EXERCISE DIRECTIONS
For the records that follow, please set down exactly the lines between the one holding "by rewrite <-app_assoc." and the one holding "buckets_endpoints_parse (Some args)", inclusive, and only those.

Data items
Lemma parse_args_spec total args acc ss :
  expand_args args = Val (Some ss) → Z.of_nat (length acc + length ss) ≤ total →
  parse_args total acc args = Val (append_all acc (mapM buckets_endpoint_parse ss)).
Proof.
  revert acc ss. induction args as [|arg args IH]; intros acc ss; cbn [expand_args parse_args].
  { intros [= <-] _. by rewrite append_all_nil. }
  unfold expand_arg. destruct (buckets_endpoint_has_ellipses arg).
  - destruct (buckets_expansion_pattern_parse arg) as [[p|]|] eqn:Ep; cbn [c_bind]; try done.
    destruct (buckets_expansion_pattern_expand p) as [l|] eqn:Ee; cbn [c_bind]; [|done].
    destruct (expand_args args) as [[k|]|] eqn:Ek; cbn [c_bind]; try done. intros [= <-] Hl.
    rewrite length_app, length_fmap in Hl. rewrite parse_strings_spec by lia. cbn [c_bind].
    rewrite mapM_parse_app. destruct (mapM _ (Some <$> l)) as [a|] eqn:Ea; simpl; [|done].
    apply mapM_parse_length in Ea. rewrite length_fmap in Ea.
    rewrite (IH _ k) by (done || (rewrite length_app; lia)).
    unfold append_all. destruct (mapM _ k); simpl; [|done]. by rewrite app_assoc.
  - cbn [c_bind]. destruct (expand_args args) as [[k|]|] eqn:Ek; cbn [c_bind]; try done.
    intros [= <-] Hl. simpl in Hl. change ([arg] ++ k) with (arg :: k). simpl.
    destruct (buckets_endpoint_parse arg) as [ep|]; simpl; [|done].
    rewrite append_ok by lia. cbn [c_bind]. rewrite (IH _ k) by (done || (rewrite length_app; simpl; lia)).
    unfold append_all. destruct (mapM _ k); simpl; [|done]. by rewrite <-app_assoc.
Qed.

(** The two passes agree: the endpoints are the expanded arguments, parsed in order. *)
Lemma parse_expands args r :
  args ≠ [] → expand_args args = Val r →
  (∀ ss, r = Some ss → Z.of_nat (length ss) < 2 ^ 64) →
  buckets_endpoints_parse (Some args) =
    Val (match r with
         | None => None
         | Some ss => (λ l, Endpoints l (Z.of_nat (length l))) <$> mapM buckets_endpoint_parse ss
         end).
Proof.
  intros Hne Hr Hlt. unfold buckets_endpoints_parse. destruct args as [|arg args]; [done|].
  pose proof (count_endpoints_spec _ _ 0 Hr) as Hc. destruct r as [ss|].
  - specialize (Hlt ss eq_refl). rewrite Hc by lia. cbn [c_bind]. rewrite Z.add_0_l.
    rewrite (parse_args_spec _ _ _ ss Hr) by (simpl; lia). cbn [c_bind].
    destruct (mapM buckets_endpoint_parse ss) as [l|] eqn:El; [|done]. simpl.
    by rewrite (mapM_parse_length _ _ El).
  - rewrite Hc. done.
Qed.

(** ** What arguments mean *)

Definition lower : list ascii := String.list_ascii_of_string "abcdefghijklmnopqrstuvwxyz".
Definition upper : list ascii := String.list_ascii_of_string "ABCDEFGHIJKLMNOPQRSTUVWXYZ".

FINISHED EXERCISE
    unfold append_all. destruct (mapM _ k); simpl; [|done]. by rewrite <-app_assoc.
Qed.

(** The two passes agree: the endpoints are the expanded arguments, parsed in order. *)
Lemma parse_expands args r :
  args ≠ [] → expand_args args = Val r →
  (∀ ss, r = Some ss → Z.of_nat (length ss) < 2 ^ 64) →
  buckets_endpoints_parse (Some args) =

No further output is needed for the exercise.